Neodymium oxyfluoride
- Names: IUPAC name fluoro hypofluorite;neodymium

Identifiers
- CAS Number: 13816-43-8;
- 3D model (JSmol): Interactive image;

Properties
- Chemical formula: NdOF
- Molar mass: 179.239 g/mol
- Appearance: Violet powder
- Solubility in water: Insoluble

Structure
- Crystal structure: cubic, rhombohedral, tetragonal
- Space group: P4/nmm

Related compounds
- Related compounds: Praseodymium oxyfluoride; Lanthanum oxyfluoride; Samarium oxyfluoride;

= Neodymium oxyfluoride =

Neodymium oxyfluoride or neodymium oxide fluoride is an inorganic compound of neodymium, oxygen, and fluorine with the chemical formula NdOF.

==Synthesis==
NdOF can be synthesized by pressing a mixture of Nd2O3 and NdF3 at 6 MPa:

Nd2O3 + NdF3 -> 3NdOF

==Physical properties==
Neodymium oxyfluoride exhibits three distinct crystal structures, all based on the cubic fluorite arrangement.
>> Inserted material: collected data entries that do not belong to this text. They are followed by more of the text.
(** * yelp-bot: a challenge-aware authenticated browser session

    A shallow embedding of the TypeScript sources
      - [src/lib/serialQueue.ts]        (module [SerialQueue])
      - [src/env.ts]                    (module [Config])
      - [src/yelp/debugArtifacts.ts],
        [src/yelp/biz/yelpBizClient.ts] (module [Client])
      - [src/server.ts]                 (module [Server])
    followed by the properties proved about them. *)

From Stdlib Require Import List String Ascii Bool Arith NArith Lia QArith.
From Stdlib Require Import FunctionalExtensionality.
Import ListNotations.
Open Scope string_scope.
Open Scope list_scope.
Close Scope Q_scope.
Open Scope nat_scope.

Set Implicit Arguments.

(* ================================================================= *)
(** * Part I: the embedding *)
(* ================================================================= *)

(** ** JavaScript values shared by all modules *)

Module Js.

(** A thrown JavaScript [Error]: its [name] and its [message]. *)
Record exn : Type := mkExn { name : string; message : string }.

(** [new Error(msg)] *)
Definition Error (msg : string) : exn := mkExn "Error" msg.

(** [String(error)], that is [Error.prototype.toString]. *)
Definition String_ (e : exn) : string :=
  if String.eqb (name e) "" then message e
  else if String.eqb (message e) "" then name e
  else name e ++ ": " ++ message e.

(** The completion of a call: a value is returned or an exception thrown. *)
Inductive Res (A : Type) : Type :=
| Ok (a : A)
| Throw (e : exn).

Arguments Ok {A} a.
Arguments Throw {A} e.

(** [p.catch(() => d)] applied to a completion. *)
Definition orElse {A : Type} (r : Res A) (d : A) : A :=
  match r with
  | Ok a => a
  | Throw _ => d
  end.

(** [xs.join(sep)] *)
Definition join (sep : string) (xs : list string) : string :=
  String.concat sep xs.

(** [x !== undefined] *)
Definition defined {A : Type} (x : option A) : bool :=
  match x with
  | Some _ => true
  | None => false
  end.

End Js.

Import Js.

(* ----------------------------------------------------------------- *)
(** ** [src/lib/serialQueue.ts]: the serial command queue

    [enqueue] is two calls of [Promise.prototype.then].  Their meaning is
    given by a small model of the ECMAScript promise machinery: a heap of
    promise cells, reactions registered on pending promises, and the
    microtask (job) queue.  Promise identities are named after the place
    that allocates them; the flag [clash] records whether a name was ever
    given out twice.

    The heap holds the promises of the queue and of its tasks.  What the
    callers do with the handles they get (awaiting them, enqueueing more
    work from a continuation) and what the task bodies do is the
    environment: it shows as the actions [Enqueue] and [Complete], which
    may come at any point between two microtasks of the queue. *)

Module SerialQueue.
Definition set_questions (f : list question_row -> list question_row) (w : world) : world :=
  World (env_max_duration w) (llm w) (time_ms w) (new_id w) (py_str w)
        (llm_calls w) (clock_reads w) (sessions w) (answers w) (f (questions w)).

(** State and exceptions: a computation returns a value or raises, and
    leaves a world either way. *)
Definition M (A : Type) : Type := world -> result A * world.

Definition ret {A} (a : A) : M A := fun w => (Ok a, w).

Definition raise {A} (e : exn) : M A := fun w => (Raise e, w).

Definition bind {A B} (m : M A) (k : A -> M B) : M B :=
  fun w => match m w with
           | (Ok a, w') => k a w'
           | (Raise e, w') => (Raise e, w')
           end.

Definition lift {A} (r : result A) : M A := fun w => (r, w).

Notation "'let*' x ':=' m 'in' k" := (bind m (fun x => k))
  (at level 10, x name, m at level 100, k at level 200).

(** [await llm.ainvoke(messages)] and [.content] of the response. *)
Definition ainvoke (req : llm_request) : M str :=
  fun w =>
    let w' := set_llm_calls (fun calls => calls ++ [req]) w in
    match llm w (length (llm_calls w)) req with
    | Some text => (Ok text, w')
    | None => (Raise CollaboratorError, w')
    end.

(** [int(time.time() * 1000)]. *)
Definition now_ms : M Z :=
  fun w => (Ok (time_ms w (clock_reads w)), set_clock_reads S w).

(** ** Dynamic operations on decoded values *)

(** [k in v] for a text key. *)
Definition py_in (k : str) (v : json) : result bool :=
  match v with
  | JObj d => Ok (bool_decide (is_Some (d !! k)))
  | JArr l => Ok (existsb (fun e => match e with JStr s => bool_decide (s = k) | _ => false end) l)
  | JStr s => Ok (contains k s)
  | _ => Raise TypeError
  end.

(** [v[k] = x] for a text key. *)
Definition setitem (k : str) (x : json) (v : json) : result json :=
  match v with
  | JObj d => Ok (JObj (<[k := x]> d))
  | _ => Raise TypeError
  end.

(** [v.get(k, default)]. *)
Definition dict_get (k : str) (dflt : json) (v : json) : result json :=
  match v with
  | JObj d => Ok (default dflt (d !! k))
  | _ => Raise AttributeError
  end.

(** [for k, v in defaults.items(): if k not in result: result[k] = v]. *)
Fixpoint fill_defaults (defaults : list (str * json)) (res : json) : result json :=
  match defaults with
  | [] => Ok res
  | (k, v) :: rest =>
      match py_in k res with
      | Raise e => Raise e
      | Ok true => fill_defaults rest res
      | Ok false =>
          match setitem k v res with
          | Raise e => Raise e
          | Ok res' => fill_defaults rest res'
          end
      end
  end.

(** ** chains.py: the turn evaluator *)

Definition dimensions : list str :=
  [py "relevance"; py "depth"; py "clarity"; py "communication";
   py "problem_solving"; py "practical_experience"].

Definition no_answer_evaluation : json :=
  JObj (list_to_map
    [(py "relevance", JInt 0); (py "depth", JInt 0); (py "clarity", JInt 0);
     (py "communication", JInt 0); (py "problem_solving", JInt 0);
     (py "practical_experience", JInt 0);
     (py "short_summary", JStr (py "No answer provided"))]).

Definition evaluation_defaults : list (str * json) :=
  [(py "relevance", JInt 5); (py "depth", JInt 5); (py "clarity", JInt 5);
   (py "communication", JInt 5); (py "problem_solving", JInt 5);
   (py "practical_experience", JInt 5);
   (py "short_summary", JStr (py "Unable to evaluate"))].

(** [not answer or not answer.strip()]. *)
Definition is_blank (s : str) : bool :=
  match s with
  | [] => true
  | _ => match strip s with [] => true | _ => false end
  end.

(** The call of [evaluate_answer]: [_get_llm(temperature=0.2)] on the
    system text and the filled prompt. *)
Definition evaluator_request (question answer : str) : llm_request :=
  LlmRequest 2 [SystemMessage EVALUATOR_SYSTEM;
                HumanMessage (EVALUATOR_PROMPT question answer)].

(** [evaluate_answer], lines 263-296. *)
Definition evaluate_answer (question answer : str) : M json :=
  if is_blank answer then ret no_answer_evaluation
  else
    let* response := ainvoke (evaluator_request question answer) in
    let* res := lift (_clean_json_response response) in
    lift (fill_defaults evaluation_defaults res).

(** ** chains.py: the scorecard aggregator *)

Definition summary_defaults : list (str * json) :=
  [(py "strengths", JArr []);
   (py "improvement_areas", JArr []);
   (py "skill_wise_scores",
      JObj (list_to_map
        [(py "communication", JInt 5); (py "problem_solving", JInt 5);
         (py "role_specific_knowledge", JInt 5); (py "practical_experience", JInt 5);
         (py "clarity", JInt 5); (py "confidence", JInt 5)]));
   (py "overall_score", JInt 5);
   (py "time_taken_minutes", JInt 0);
   (py "resume_match_percentage", JInt 50);
   (py "final_recommendation", JStr (py "Needs Improvement"));
   (py "expected_response_time", JStr (py "Within 3-5 business days"))].

(** [round(time_taken_ms / 1000 / 60, 1)]. *)
Definition minutes_taken (time_taken_ms : Z) : result PyFloat.float :=
  match PyFloat.int_truediv time_taken_ms 1000 with
  | Raise e => Raise e
  | Ok seconds =>
      match PyFloat.truediv_int seconds 60 with
      | Raise e => Raise e
      | Ok minutes => Ok (PyFloat.round1 minutes)
      end
  end.

(** The call of [generate_summary]: [_get_llm(temperature=0.3)]. *)
Definition summary_request (resume job_description : str) (history : list turn)
    (start_time current_time : Z) : llm_request :=
  LlmRequest 3 [SystemMessage SUMMARY_SYSTEM;
                HumanMessage (SUMMARY_PROMPT resume job_description history
                                start_time current_time)].

(** [generate_summary], lines 364-412. *)
Definition generate_summary (resume job_description : str) (history : list turn)
    (start_time : Z) : M json :=
  let* current_time := now_ms in
  let* response := ainvoke (summary_request resume job_description history
                              start_time current_time) in
  let* res := lift (_clean_json_response response) in
  let time_taken_ms := (current_time - start_time)%Z in
  let* minutes := lift (minutes_taken time_taken_ms) in
  let* res := lift (setitem (py "time_taken_minutes") (JFloat minutes) res) in
  lift (fill_defaults summary_defaults res).

(** ** config.py *)

(** [int(os.getenv("MAX_INTERVIEW_DURATION_MS", 5 * 60 * 1000))]. *)
Definition MAX_INTERVIEW_DURATION_MS (w : world) : Z :=
  default (5 * 60 * 1000)%Z (env_max_duration w).

(** ** session_manager.py: the store

    The store is taken to be reachable and to return the rows it
    inserts; [completed_at] and [answered_at] are left out. *)

(** [if x:] on an optional text. *)
Definition if_set (x : option str) : option str :=
  match x with Some (_ :: _) => x | _ => None end.

Definition get_session (session_id : str) : M (option session_row) :=
  fun w => (Ok (sessions w !! session_id), w).

Definition get_answers_for_session (session_id : str) : M (list answer_row) :=
  fun w => (Ok (filter (fun r => answer_session_id r = session_id) (answers w)), w).

Definition create_interview_question (question_text : json) (template_id : option str) : M str :=
  fun w =>
    let id := new_id w (length (questions w)) in
    (Ok id, set_questions (fun qs => qs ++ [QuestionRow id question_text (if_set template_id)]) w).

Definition with_transcript (t : str) (r : session_row) : session_row :=
  SessionRow (status r) (started_at r) (Some t) (template_id r)
    (total_duration_seconds r) (overall_score r) (technical_score r)
    (communication_score r) (behavioral_score r) (presentation_score r)
    (ai_recommendation r) (strengths r) (improvement_areas r).

Definition update_session_transcript (session_id transcript : str) : M unit :=
  fun w => (Ok tt, set_sessions (alter (with_transcript transcript) session_id) w).

(** [int(summary.get("time_taken_minutes", 0) * 60)].  Every caller
    passes the result of [generate_summary], where the value is a
    float; for text, [int] of the repeated text is given as an error. *)
Definition duration_seconds (minutes : json) : result Z :=
  match minutes with
  | JFloat x =>
      match PyFloat.mul_int x 60 with
      | Ok y => PyFloat.to_int y
      | Raise e => Raise e
      end
  | JInt n => Ok (n * 60)%Z
  | JBool b => Ok (if b then 60 else 0)%Z
  | JStr _ => Raise ValueError
  | _ => Raise TypeError
  end.

(** [_map_recommendation(v)] on a decoded value: only text has
    [lower]. *)
Definition recommendation_of (v : json) : result str :=
  match v with
  | JStr s => Ok (_map_recommendation s)
  | _ => Raise AttributeError
  end.

(** [complete_session], lines 209-234. *)
Definition complete_session (session_id : str) (summary : json) : M unit :=
  let* skill_scores := lift (dict_get (py "skill_wise_scores") (JObj ∅) summary) in
  let* minutes := lift (dict_get (py "time_taken_minutes") (JInt 0) summary) in
  let* seconds := lift (duration_seconds minutes) in
  let* overall := lift (dict_get (py "overall_score") (JInt 0) summary) in
  let* technical := lift (dict_get (py "role_specific_knowledge") (JInt 0) skill_scores) in
  let* communication := lift (dict_get (py "communication") (JInt 0) skill_scores) in
  let* behavioral := lift (dict_get (py "confidence") (JInt 0) skill_scores) in
  let* presentation := lift (dict_get (py "clarity") (JInt 0) skill_scores) in
  let* final := lift (dict_get (py "final_recommendation") (JStr []) summary) in
  let* recommendation := lift (recommendation_of final) in
  let* strong := lift (dict_get (py "strengths") (JArr []) summary) in
  let* weak := lift (dict_get (py "improvement_areas") (JArr []) summary) in
  fun w =>
    (Ok tt,
     set_sessions
       (alter (fun r =>
          SessionRow (py "completed") (started_at r) (full_transcript r) (template_id r)
            (Some seconds) (Some overall) (Some technical) (Some communication)
            (Some behavioral) (Some presentation) (Some recommendation)
            (Some strong) (Some weak))
          session_id) w).

(** A value [sum] can add: an int, a float or a bool. *)
Definition is_number (v : json) : bool :=
  match v with JInt _ | JFloat _ | JBool _ => true | _ => false end.
(** *** The nearest integer *)

Lemma round_half_even_cases (y : R) :
  Js.round_half_even y = Zfloor y /\ y - IZR (Zfloor y) <= / 2
  \/ Js.round_half_even y = (Zfloor y + 1)%Z /\ / 2 <= y - IZR (Zfloor y).
Proof.
  unfold Js.round_half_even. cbv zeta.
  destruct (Rlt_dec (y - IZR (Zfloor y)) (/ 2)) as [H | H]; [left; split; [reflexivity | lra] | ].
  destruct (Rlt_dec (/ 2) (y - IZR (Zfloor y))) as [H' | H']; [right; split; [reflexivity | lra] | ].
  destruct (Z.even (Zfloor y)); [left | right]; split; (reflexivity || lra).
Qed.

Lemma round_half_even_error (y : R) : Rabs (IZR (Js.round_half_even y) - y) <= / 2.
Proof.
  pose proof (Zfloor_bound y) as [Hlo Hhi].
  destruct (round_half_even_cases y) as [[-> H] | [-> H]];
    [ | rewrite plus_IZR]; apply Rabs_le; lra.
Qed.

Lemma round_half_even_IZR (n : Z) : Js.round_half_even (IZR n) = n.
Proof.
  unfold Js.round_half_even. cbv zeta. rewrite ZfloorZ.
  destruct (Rlt_dec (IZR n - IZR n) (/ 2)) as [_ | H]; [reflexivity | lra].
Qed.

Lemma round_half_even_near (y : R) (n : Z) :
  IZR n - / 2 < y < IZR n + / 2 -> Js.round_half_even y = n.
Proof.
  intros [Hlo Hhi]. pose proof (Zfloor_bound y) as [Fl Fh].
  destruct (round_half_even_cases y) as [[-> H] | [-> H]].
  - assert (H1 : IZR (Zfloor y) < IZR n + 1) by lra.
    assert (H2 : IZR n - 1 < IZR (Zfloor y)) by lra.
    rewrite <- plus_IZR in H1. rewrite <- minus_IZR in H2.
    apply lt_IZR in H1, H2. lia.
  - assert (H1 : IZR (Zfloor y) < IZR n) by lra.
    assert (H2 : IZR n - 2 < IZR (Zfloor y)) by lra.
    rewrite <- minus_IZR in H2.
    apply lt_IZR in H1, H2. lia.
Qed.
(** Property X11.  Stop reason and content agree on tool use: whenever the
    content of a translated reply holds a [tool_use] block, the stop reason
    is [tool_use], whatever the finish reason of the provider was; and the
    stop reason is never [stop_sequence]. *)
Theorem tool_use_content_has_tool_use_stop JSON_parse cerebrasResponse originalModel
    reply :
  translateResponse JSON_parse cerebrasResponse originalModel = Ok reply ->
  (existsb isToolUse (resp_content reply) = true ->
   resp_stop_reason reply = Some tool_use)
  /\ resp_stop_reason reply <> Some stop_sequence.
Proof.
  unfold translateResponse.
  destruct (choices cerebrasResponse) as [|choice rest]; [discriminate|].
  assert (H : match
                match msg_tool_calls (message choice) with
                | Some toolCalls => toolUseBlocks JSON_parse toolCalls
                | None => Ok []
                end
              with
              | Ok blocks => blocks <> [] -> exists tc tcs,
                               msg_tool_calls (message choice) = Some (tc :: tcs)
              | Throw _ => True
              end).
  { destruct (msg_tool_calls (message choice)) as [toolCalls|]; [|congruence].
    pose proof (toolUseBlocks_spec JSON_parse toolCalls) as H.
    destruct (toolUseBlocks JSON_parse toolCalls) as [blocks|e]; [|exact I].
    destruct H as (_ & _ & _ & H4 & _). intros Hb.
    destruct toolCalls as [|tc tcs]; [exfalso; apply Hb, H4; reflexivity | eauto]. }
  destruct (match msg_tool_calls (message choice) with
            | Some toolCalls => toolUseBlocks JSON_parse toolCalls
            | None => Ok []
            end) as [blocks|e]; [|discriminate].
  intros [= <-]. simpl. split.
  - intros Hex.
    assert (Hb : blocks <> []).
    { intros ->. rewrite List.app_nil_r in Hex.
      destruct (msg_content (message choice)) as [text|];
        [destruct (nonEmpty text)|]; discriminate. }
    destruct (H Hb) as (tc & tcs & ->). reflexivity.
  - unfold translateStopReason.
    destruct (msg_tool_calls (message choice)) as [[|tc tcs]|]; try discriminate.
    all: destruct (finish_reason choice) as [reason|]; [|discriminate].
    all: repeat match goal with
           | |- context [String.eqb ?a ?b] => destruct (String.eqb a b)
           end; discriminate.
Qed.

Lemma tool_use_content_has_tool_use_stop_witness :
  resp_stop_reason
    {| resp_id := "msg_c"; resp_model := "claude";
       resp_content := [ToolUseBlock "call" "f" emptyObject];
       resp_stop_reason := Some tool_use; resp_stop_sequence := None;
       resp_usage := {| input_tokens := 1; output_tokens := 2 |} |}
  = Some tool_use.
Proof.
  refine (proj1 (@tool_use_content_has_tool_use_stop emptyObjectParser
                   (toolCallReply "c" 0 "m"
                      {| prompt_tokens := 1; completion_tokens := 2; total_tokens := 3 |}
                      {| tc_id := "call";
                         tc_function := {| fn_name := "f"; fn_arguments := "{}" |} |}
                      "stop")
                   "claude" _ eq_refl) eq_refl).
Defined.

(** Property X12.  A tool call without arguments fares differently on the
    two paths.  [JSON.parse] throws on the empty string; so a reply given
    whole whose tool call has the arguments [""] makes [translateResponse]
    throw, while the same tool call streamed (identifier and name in a
    delta whose arguments are [""], then the finish signal) is finalized
    without a throw as a [tool_use] block with the empty object as input. *)
Theorem empty_arguments_whole_and_streamed JSON_parse id created model usage
    callId name reason generatedId originalModel :
  JSON_parse "" = None ->
  callId <> "" -> name <> "" -> reason <> "" ->
  translateResponse JSON_parse
    (toolCallReply id created model usage
       {| tc_id := callId;
          tc_function := {| fn_name := name; fn_arguments := "" |} |}
       reason)
    originalModel
  = Throw SyntaxError
  /\ exists events s,
       feedChunks JSON_parse
         [chunkOf id created model
            (toolCallDelta
               {| dtc_index := 0; dtc_id := Some callId;
                  dtc_function := Some {| df_name := Some name;
                                          df_arguments := Some "" |} |})
            None;
          chunkOf id created model emptyDelta (Some reason)]
         (createStreamState generatedId originalModel)
       = (events, None, s)
       /\ contentBlocks s = [ToolUseBlock callId name emptyObject].
Proof.
  intros Hparse Hid Hname Hreason.
  apply nonEmpty_true_iff in Hid, Hname, Hreason.
  split.
  - unfold translateResponse, toolCallReply. simpl. rewrite Hparse. reflexivity.
  - unfold feedChunks, translateStreamChunk, chunkOf, toolCallDelta, emptyDelta,
      textPart, toolCallsPart, finishPart, closeTextBlock, handleToolCalls,
      handleToolCall, deltaName, deltaArguments, truthyStr.
    unfold handleFinish.
    repeat (simpl; rewrite ?Hid, ?Hname, ?Hreason).
    do 2 eexists. split; reflexivity.
Qed.

Lemma empty_arguments_whole_and_streamed_witness :
  translateResponse emptyObjectParser
    (toolCallReply "c" 0 "m"
       {| prompt_tokens := 1; completion_tokens := 2; total_tokens := 3 |}
       {| tc_id := "call";
          tc_function := {| fn_name := "f"; fn_arguments := "" |} |}
       "tool_calls")
    "claude"
  = Throw SyntaxError.
Proof.
  refine (proj1 (@empty_arguments_whole_and_streamed emptyObjectParser "c" 0 "m"
                   {| prompt_tokens := 1; completion_tokens := 2; total_tokens := 3 |}
                   "call" "f" "tool_calls" "a" "claude" eq_refl _ _ _));
    discriminate.
Defined.

(* ================================================================== *)
(** ** More on the request mapper *)

Section RequestMapper.
Variable JSON_stringify : Value -> string.

Lemma toolResultMessage_ids blocks :
  flat_map toolMessageId (flat_map toolResultMessage (filter isToolResult blocks))
  = flat_map toolResultId blocks.
Proof.
  induction blocks as [|[] blocks IH]; simpl; congruence.
Qed.

Lemma toolResultMessage_no_calls blocks :
  flat_map toolCallIds (flat_map toolResultMessage blocks) = []
  /\ flat_map userTexts (flat_map toolResultMessage blocks) = []
  /\ filter isSystemMessage (flat_map toolResultMessage blocks) = []
  /\ filter isAssistantMessage (flat_map toolResultMessage blocks) = [].
Proof.
  induction blocks as [|[] blocks IH]; simpl; tauto.
Qed.

Lemma userPart_texts blocks :
  flat_map partText
    (flat_map userPart (filter (fun block => negb (isToolResult block)) blocks))
  = textsOf blocks.
Proof.
  induction blocks as [|block blocks IH]; [reflexivity|].
  destruct block as [text|source| |]; simpl; try congruence.
  rewrite flat_map_app, IH.
  assert (E : flat_map partText (userPart (ImageBlock source)) = []).
  { unfold userPart. repeat break_inner; reflexivity. }
  simpl in E. rewrite E. reflexivity.
Qed.

Lemma toolCallOf_ids blocks :
  map tc_id (flat_map (toolCallOf JSON_stringify) (filter isToolUse blocks))
  = flat_map toolUseId blocks.
Proof.
  induction blocks as [|[] blocks IH]; simpl; congruence.
Qed.

(** What one message contributes, seen through each of the projections. *)
Lemma translateMessage_projections message :
  let out := translateMessage JSON_stringify message in
  flat_map toolMessageId out = toolResultIds message
  /\ flat_map toolCallIds out = toolUseIds message
  /\ flat_map userTexts out = messageTexts message
  /\ filter isSystemMessage out = []
  /\ List.length (filter isAssistantMessage out)
     = (if isAssistant message then 1 else 0)%nat.
Proof.
  destruct message as [[] [text|blocks]];
    unfold translateMessage, toolResultIds, toolUseIds, messageTexts, isAssistant;
    cbn [role content]; try (repeat split; reflexivity).
  - pose proof (toolResultMessage_ids blocks) as H1.
    destruct (toolResultMessage_no_calls (filter isToolResult blocks))
      as (H2 & H3 & H4 & H5).
    pose proof (userPart_texts blocks) as H6.
    set (results := flat_map toolResultMessage (filter isToolResult blocks)) in *.
    destruct (filter (fun block => negb (isToolResult block)) blocks) as [|b bs] eqn:Eo.
    { cbv zeta. simpl in H6. rewrite H1, H2, H3, H4, H5, <- H6. repeat split. }
    cbv zeta.
    set (parts := flat_map userPart (b :: bs)) in *.
    destruct parts as [|[text|image] [|part parts']];
      rewrite ?flat_map_app, ?filter_app, ?length_app, ?H1, ?H2, ?H3, ?H4, ?H5, <- ?H6;
      simpl; rewrite ?List.app_nil_r; repeat split; reflexivity.
  - cbv zeta. simpl. rewrite List.app_nil_r.
    pose proof (toolCallOf_ids blocks) as H.
    destruct (filter isToolUse blocks) as [|b bs]; simpl in *; repeat split; auto.
Qed.

Lemma flat_map_projections (f : ChatMessage -> list string) (g : Message -> list string)
    messages :
  (forall message, flat_map f (translateMessage JSON_stringify message) = g message) ->
  flat_map f (flat_map (translateMessage JSON_stringify) messages)
  = flat_map g messages.
Proof.
  intros H. induction messages as [|message rest IH]; simpl; [reflexivity|].
  rewrite flat_map_app, H, IH. reflexivity.
Qed.

Lemma systemMessages_projections system :
  flat_map toolMessageId (systemMessages system) = []
  /\ flat_map toolCallIds (systemMessages system) = []
  /\ flat_map userTexts (systemMessages system) = []
  /\ filter isSystemMessage (systemMessages system) = systemMessages system
  /\ filter isAssistantMessage (systemMessages system) = []
  /\ (List.length (systemMessages system) <= 1)%nat.
Proof.
  destruct system as [[text|blocks]|]; simpl; [destruct (nonEmpty text)| |];
    simpl; repeat split; auto.
Qed.

(** Property X13.  The identifiers that tie tool results to tool uses pass
    through the request mapper unchanged and in order: the
    [tool_call_id]s of the tool messages sent to the provider are the
    [tool_use_id]s of the tool-result blocks of the user messages, and the
    identifiers of the tool calls of the assistant messages sent are those
    of the tool-use blocks of the assistant messages. *)
Theorem tool_ids_are_forwarded anthropicRequest :
  let sent := req_messages (translateRequest JSON_stringify anthropicRequest) in
  flat_map toolMessageId sent = flat_map toolResultIds (mr_messages anthropicRequest)
  /\ flat_map toolCallIds sent = flat_map toolUseIds (mr_messages anthropicRequest).
Proof.
  unfold translateRequest. cbn [req_messages].
  destruct (systemMessages_projections (mr_system anthropicRequest))
    as (S1 & S2 & _).
  rewrite !flat_map_app, S1, S2. simpl. split.
  - apply flat_map_projections. intros m. apply translateMessage_projections.
  - apply flat_map_projections. intros m. apply translateMessage_projections.
Qed.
Among these, two correspond to the stoichiometric compound NdOF: cubic and rhombohedral. The third structure, which is tetragonal, emerges under conditions of fluorine excess relative to NdOF and exists over a range of compositions.

==Uses==
Neodymium oxyfluoride has attracted significant interest in the areas of anionic solid electrolytes, luminescent materials, catalysis, and magnetic materials due to its unique structure, which combines the beneficial properties of rare-earth cations with fluoride (F⁻) and oxide (O²⁻) anions.